L’un est journaliste indépendant et habitué des questions sensibles, l’autre travaille pour Mediapart, où il a, avec Fabrice Arfi, enquêté pendant plus d’une décennie sur le financement libyen de la campagne électorale de 2007 de Nicolas Sarkozy et ses affaires connexes. Juste avant le début du procès de l’ancien président, Vincent Nouzille et Karl Laske publient L’assassin qu’il fallait sauver (Robert Laffont), nouvelle enquête en grande partie réalisée grâce aux archives d’Abdallah Senoussi, beau-frère de Kadhafi, chef des services secrets libyens et grand ordonnateur des opérations clandestines.

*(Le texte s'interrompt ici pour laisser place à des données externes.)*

(* ===== verification/ServerStore.v ===== *)
(** * The database keeps up with the server

    What [save_sqlite] writes for an accepted block, and that nothing the server does
    afterwards (relay, peer records, miner) disturbs it. *)

From S2P Require Import Prelude Bytes Crypto Types State Consensus Chain Mempool Wire.
From S2P Require Import Admin Mining NodeState Home Peers Client Peer Restart TxIndex Store.
From S2P Require Import StoreProofs StoreSave Runtime Server ServerLogic ServerRelay.

Section persistence.
Context `{C : Crypto} `{L : !CryptoLaws C} `{B : Bincode} `{BL : !BincodeLaws B} `{N : !Environment}.

(** The coinbase of the stored block [h] is not pending. *)
Definition coinbase_not_pending (s : NodeState) (h : BlockHash) : Prop :=
  ∀ b tx txs id, blocks s !! h = Some b → transactions b = tx :: txs →
  Transaction_txid tx = Some id → mempool s !! id = None.

(** No transaction of a block of the best chain is still pending; for a new
    best tip this is known of all but the coinbase.  A side branch needs nothing. *)
Definition save_covers (s : NodeState) (h : BlockHash) : Prop :=
  if bool_decide (best_tip (chain s) = Some h) then coinbase_not_pending s h
  else on_best_chain s h → none_pending s h.

Lemma refresh_returns s h bt ids :
  node_inv s → ∃ v, block_save_requires_mempool_index_refresh s h bt ids = Some v.
Proof using.
  intros Hi. unfold block_save_requires_mempool_index_refresh.
  destruct (entries (chain s) !! h) as [e|]; [|by eexists]. case_bool_decide; [by eexists|].
  destruct (negb _); [by eexists|]. destruct (get_block s h) as [b|] eqn:Hb; [|by eexists].
  destruct (ni_stored s Hi h b Hb) as (_ & _ & Henc & _).
  assert (∃ l, mapM Transaction_txid (tail (transactions b)) = Some l) as [l ->]; [|by eexists].
  apply mapM_is_Some. destruct (transactions b) as [|tx txs] eqn:Ht; [constructor|]. cbn.
  unfold Block_encodable in Henc. rewrite Ht in Henc. apply Forall_cons in Henc as [_ Henc].
  eapply Forall_impl; [exact Henc|]. intros t. apply Transaction_txid_is_Some.
Qed.

(** When the code decides against the refresh, none of the block's transactions is
    pending: exactly those left the mempool. *)
Lemma no_refresh_covers s h bt ids :
  node_inv s → save_covers s h → is_Some (entries (chain s) !! h) →
  block_save_requires_mempool_index_refresh s h bt ids = Some false →
  on_best_chain s h → none_pending s h.
Proof using.
  intros Hi Hcov [e He]. unfold save_covers in Hcov. unfold block_save_requires_mempool_index_refresh.
  rewrite He. destruct (bool_decide (best_tip (chain s) = Some h)) eqn:Hbt; [|done].
  apply bool_decide_eq_true_1 in Hbt. rewrite bool_decide_eq_false_2 by (by intros []).
  destruct (negb _); [done|]. intros Href _ b Hb. unfold get_block in Href. rewrite Hb in Href.
  destruct (transactions b) as [|tx txs] eqn:Ht; [constructor|]. cbn in Href.
  destruct (mapM Transaction_txid txs) as [l|] eqn:Hl; [|done]. cbn in Href.
  injection Href as Href. apply bool_decide_eq_false_1, dec_stable in Href.
  apply Forall_cons. split; [intros id Hid; by eapply (Hcov b)|].
  apply Forall_forall. intros t Hin id Hid. apply mapM_Some in Hl.
  assert (id ∈ l) as Hidl.
  { apply list_elem_of_lookup in Hin as [j Hj]. destruct (Forall2_lookup_l _ _ _ _ _ Hl Hj) as (id' & Hj' & ?).
    simplify_eq. by eapply list_elem_of_lookup_2. }
  apply (elem_of_list_to_set (C:=gset Txid)) in Hidl. rewrite <-Href in Hidl.
  apply elem_of_difference in Hidl as [_ Hid']. unfold mempool_txids in Hid'.
  by apply not_elem_of_dom in Hid'.
Qed.

Lemma store_do_run {A} (op : store_op A) w db db' a :
  sqlite_store (server w) = Some db → op db = (db', Ok a) →
  store_do op w = (with_server w (set_store (server w) db'), Ok a).
Proof using. intros Hdb Hop. unfold store_do. by rewrite Hdb, Hop. Qed.

Lemma bind_returns {E A D} (m : server_op E A) (f : A → server_op E D) w w1 a :
  m w = (w1, Ok a) → (m ≫= f) w = f a w1.
Proof using. intros Hm. unfold mbind, server_op_bind. by rewrite Hm. Qed.

(** The database of a world holds its node state. *)
Definition db_holds (w : World) : Prop :=
  ∃ db, sqlite_store (server w) = Some db ∧ stores db (state (server w)) ∧ index_ok db.

Section accepted.
Context (s : NodeState) (b : Block) (s' : NodeState) (db : SqliteStore) (w : World).
Context (Hi : node_inv s) (Hb : block_ok b) (Hsz : Z.of_nat (size (entries (chain s))) < 2 ^ 64).
Context (Hst : stores db s) (Hidx : index_ok db) (Ha : accept_block s b = (s', Ok ())).
Context (Hcov : save_covers s' (header_hash (header b))).
Context (Hs : state (server w) = s') (Hdb : sqlite_store (server w) = Some db).

(** The incremental save alone, and what is left to do for it. *)
Lemma accepted_saved :
  node_inv s' ∧ ∃ db1, save_accepted_block s' (header_hash (header b)) db = (db1, Ok ())
    ∧ stores (with_mempool_of db1 s') s' ∧ index_ok db1
    ∧ ∀ bt ids, block_save_requires_mempool_index_refresh s' (header_hash (header b)) bt ids
                = Some false → stores db1 s'.
Proof using L BL Hi Hb Hsz Hst Hidx Ha Hcov Hs Hdb.
  destruct Hb as [Hw He].
  destruct (save_accepted_block_run db s b s' Hi Hw He Hsz Hst Hidx Ha) as (db1 & mp & Hrun & Hmp & Hst1 & Hidx1).
  destruct (accept_block_delta s b s' Hi Hw He Hsz Ha) as (e & b' & _ & Hent & Hblk & _). cbn zeta in Hent, Hblk.
  destruct (accept_block_any s b s' _ Hi Hw He Ha) as [Hi' _]. split; [done|].
  exists db1. split_and!; [done|by eapply stores_with_mempool|done|]. intros bt ids Hv.
  assert (mp = mempool s') as ->; [|by destruct Hst1].
  eapply (saved_all s' _ mp b'); [by rewrite Hblk, lookup_insert_eq|apply Hi'|done|].
  eapply no_refresh_covers; [done..| |exact Hv]. rewrite Hent, lookup_insert_eq. by eexists.
Qed.

Lemma save_state_holds bt ids :
  ∃ w', save_accepted_block_state (header_hash (header b)) bt ids w = (w', Ok ())
    ∧ server w' = set_store (server w) (default db (sqlite_store (server w')))
    ∧ db_holds w'.
Proof using L BL Hi Hb Hsz Hst Hidx Ha Hcov Hs Hdb.
  destruct accepted_saved as (Hi' & db1 & Hrun & Hst1 & Hidx1 & Hnp).
  destruct (refresh_returns s' (header_hash (header b)) bt ids Hi') as [v Hv].
  unfold save_accepted_block_state, has_store. erewrite bind_returns; [|done]. rewrite Hdb.
  rewrite bool_decide_eq_true_2 by by eexists. cbn [negb].
  erewrite bind_returns; [|done]. rewrite Hs.
  erewrite bind_returns; [|by apply (store_do_run _ w db)].
  erewrite bind_returns; [|unfold expecting; by rewrite Hv]. destruct v.
  - destruct (save_mempool_state_run s' db1 Hi' Hst1) as (db2 & Hrun2 & Hst2 & Hidx2).
    eexists. split; [by eapply (store_do_run _ _ db1)|]. split; [done|].
    exists db2. cbn. by rewrite Hs.
  - eexists. split; [done|]. split; [done|]. exists db1. cbn. rewrite Hs.
    split_and!; [done| |done]. by eapply Hnp.
Qed.

Lemma save_block_holds bt ids rs :
  ∃ w', save_sqlite (WAnnounceBlock b) (Some (header_hash (header b))) bt ids rs w = (w', Ok ())
    ∧ state (server w') = s' ∧ db_holds w'.
Proof using L BL Hi Hb Hsz Hst Hidx Ha Hcov Hs Hdb.
  destruct accepted_saved as (Hi' & db1 & Hrun & Hst1 & Hidx1 & Hnp).
  destruct (refresh_returns s' (header_hash (header b)) bt ids Hi') as [v Hv].
  unfold save_sqlite, has_store. erewrite bind_returns; [|done]. rewrite Hdb. cbn [negb].
  rewrite bool_decide_eq_true_2 by by eexists. cbn [negb].
  erewrite bind_returns; [|done]. rewrite Hs.
  erewrite bind_returns; [|unfold expecting; by rewrite Hv]. destruct v.
  - destruct (save_state_holds bt ids) as (w' & Hrun' & Hw' & Hh). exists w'.
    split; [done|]. split; [|done]. by rewrite Hw'.
  - eexists. split; [by apply (store_do_run _ w db)|]. split; [done|].
    exists db1. cbn. rewrite Hs. split_and!; [done| |done]. by eapply Hnp.
Qed.

End accepted.

(** What comes after the save leaves the node state and its rows alone. *)
Definition keeps_db (w w' : World) : Prop :=
  state (server w') = state (server w) ∧ (db_holds w → db_holds w').

#[global] Instance keeps_db_bookkeeping : Bookkeeping keeps_db.
Proof using.
  split.
  - split; [done|]. intros w1 w2 w3 [S1 T1] [S2 T2]. split; [congruence|auto].
  - by intros w ps.
  - by intros w e.
  - intros w db p Hdb. split; [done|]. intros (db' & Hdb' & Hst & Hidx). assert (db' = db) as -> by congruence.
    exists (set_peers db p). split; [done|]. split; [|done]. by destruct Hst.
Qed.

Lemma save_and_relay_after m h bt ids relay rs o w w1 w' r :
  save_sqlite m h bt ids rs w = (w1, Ok ()) →
  save_and_relay m h bt ids relay rs o w = (w', r) → keeps_db w1 w'.
Proof using.
  intros Hsave. unfold save_and_relay.
  erewrite bind_returns; [|unfold map_error, attempt; by rewrite Hsave].
  assert (∀ m', steps (E:=ServerError) keeps_db (relay_best_effort m' o)) as Hrelay.
  { intros m'. apply steps_relay; [apply _|]. by intros e w2 hd _. }
  revert w1 w' r Hsave. intros w1 w' r _. revert w1 w' r.
  match goal with |- ∀ w w' r, ?m w = (w', r) → keeps_db w w' => change (steps keeps_db m) end.
  unfold relay_new_best_tip_if_advanced, maybe_refresh_mining. steps_tac.
  all: by apply steps_refresh; [apply _|]; intros w2 c.
Qed.

(** Both ways to handle a block that is accepted end in the same call. *)
Lemma announce_block_accepts fuel b o w w' r s' :
  accept_block (state (server w)) b = (s', Ok ()) →
  handle_peer_announce_block fuel b o w = (w', r) →
  ∃ bt ids relay r1,
    save_and_relay (WAnnounceBlock b) (Some (header_hash (header b))) bt ids relay [] o
      (with_server w (set_state (server w) s')) = (w', r1).
Proof using.
  intros Ha. unfold handle_peer_announce_block, try_handle_announced_block_with_sync. cbn zeta.
  assert (∀ {A D} (m : server_op ServerError A) (a : D) w1 r1,
    (_ ← m; mret a) w1 = (w', r1) → ∃ r2, m w1 = (w', r2)) as Hlast.
  { intros A D m a w1 r1 [(w2 & x & Hm & [= <- <-])|(r2 & Hm & _)]%run_bind; eauto. }
  destruct (o ≫= sync_peer_from_origin (server w)) as [e|] eqn:Ho.
  - intros Hrun.
    assert (∃ relay r2, (_ ← save_and_relay (WAnnounceBlock b) (Some (header_hash (header b)))
      (best_tip (chain (state (server w)))) (mempool_txids (mempool (state (server w)))) relay [] o;
      mret (Some ([] : list WireMessage))) (with_server w (set_state (server w) s')) = (w', r2)) as (relay & r2 & H2).
    { eexists. unfold mbind at 1, server_op_bind at 1 in Hrun.
      erewrite (bind_returns (gets id)) in Hrun; [|done]. cbn [id] in Hrun. rewrite Ho in Hrun.
      erewrite (bind_returns (expecting _)) in Hrun; [|done].
      unfold attempt at 1, peer_handle_message at 1, node_do at 1 in Hrun.
      cbn [handle_message] in Hrun. rewrite Ha in Hrun.
      destruct ((_ ← save_and_relay _ _ _ _ _ _ _; _) _) as [w1 [[rs|]|e1|]] eqn:Hs in Hrun;
        [| |injection Hrun as <- _; by eexists|injection Hrun as <- _; by eexists].
      - injection Hrun as <- _. by eexists.
      - exfalso. by apply run_bind in Hs as [(w2 & x & _ & [= _ ?])|(r1 & _ & ?)]. }
    apply Hlast in H2 as [r1 H1]. eauto.
  - intros Hrun. rewrite (bind_returns _ _ w w None) in Hrun.
    2: { erewrite (bind_returns (gets id)); [|done]. cbn [id]. by rewrite Ho. }
    unfold handle_state_mutating_peer_message in Hrun.
    erewrite (bind_returns (gets state)) in Hrun; [|done]. cbn zeta in Hrun.
    erewrite (bind_returns (expecting _)) in Hrun; [|done].
    erewrite (bind_returns (apply_announcement _) _ w (with_server w (set_state (server w) s')) []) in Hrun.
    2: { unfold apply_announcement. erewrite bind_returns; [done|].
         unfold map_error, attempt, node_do. by rewrite Ha. }
    apply Hlast in Hrun as [r1 H1]. eauto.
Qed.

(** C35: Persistence of announced blocks.  Let the node accept an announced block, its database hold its
    state, and let no transaction of the block still be pending if it comes to lie on the best chain, which for a new best tip
    only its coinbase can be.  Then, however the block reached the server and whatever the network does
    during the relay, the handler leaves the server in the new state with a database that holds exactly this
    state; so the decision when to rewrite the mempool tables is sound.  If moreover the active view was in step with the
    tip, every indexed block has its coins and no other tip ties with the best one, then a restart
    from the database gives the new state back. *)
Theorem announced_block_persisted (fuel : nat) (o : option PeerAddr) (b : Block) (w w' : World)
    (s' : NodeState) (r : result (option ServerError) (list WireMessage)) :
  let s := state (server w) in
  node_inv s → block_ok b → Z.of_nat (size (entries (chain s))) < 2 ^ 63 - 1 → db_holds w →
  accept_block s b = (s', Ok ()) → save_covers s' (header_hash (header b)) →
  handle_peer_message fuel o (WAnnounceBlock b) w = (w', r) →
  state (server w') = s'
  ∧ ∃ db, sqlite_store (server w') = Some db ∧ stores db s' ∧ index_ok db
    ∧ (tip_synced s → complete s' → unique_tip s' → coins_in_range (active_utxos s') →
       load_node_state db = Ok s').
Proof using L BL.
  intros s Hi Hb Hsz (db & Hdb & Hst & Hidx) Ha Hcov Hrun. pose proof Hb as [Hw He].
  assert (Z.of_nat (size (entries (chain s))) < 2 ^ 64) as Hsz64 by lia.
  destruct (announce_block_accepts fuel b o w w' r s' Ha Hrun) as (bt & ids & relay & r1 & Hsr).
  destruct (save_block_holds s b s' db (with_server w (set_state (server w) s')) Hi Hb Hsz64 Hst Hidx
    Ha Hcov eq_refl Hdb bt ids []) as (w1 & Hsave & Hs1 & Hh1).
  destruct (save_and_relay_after _ _ _ _ _ _ _ _ _ _ _ Hsave Hsr) as [Hs' Hh].
  rewrite Hs1 in Hs'. split; [done|]. destruct (Hh Hh1) as (db' & Hdb' & Hst' & Hidx').
  rewrite Hs' in Hst'. exists db'. split_and!; [done..|].
  intros Hsy Hc Hu Hr. pose proof (accept_block_size _ _ _ _ Hi Hw He Hsz64 Ha).
  apply accept_block_spec in Ha as (Hi' & _ & _ & Hsy'); [|done..].
  apply load_node_state_stored; auto. lia.
Qed.

End persistence.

Ces documents leur ont permis de retracer les préparatifs des attentats commis par la Libye contre un Boeing 747 de la compagnie américaine Pan Am en 1988 (259 morts) ; puis contre un DC10 de la compagnie UTA qui faisait le trajet Brazzaville-N’Djaména-Paris (170 morts). Le premier devait punir les bombardements américains de 1986 en Libye, dont Kadhafi avait réchappé de justesse, et le second visait vraisemblablement à venger l’humiliation militaire infligée à la Libye par la France au Tchad.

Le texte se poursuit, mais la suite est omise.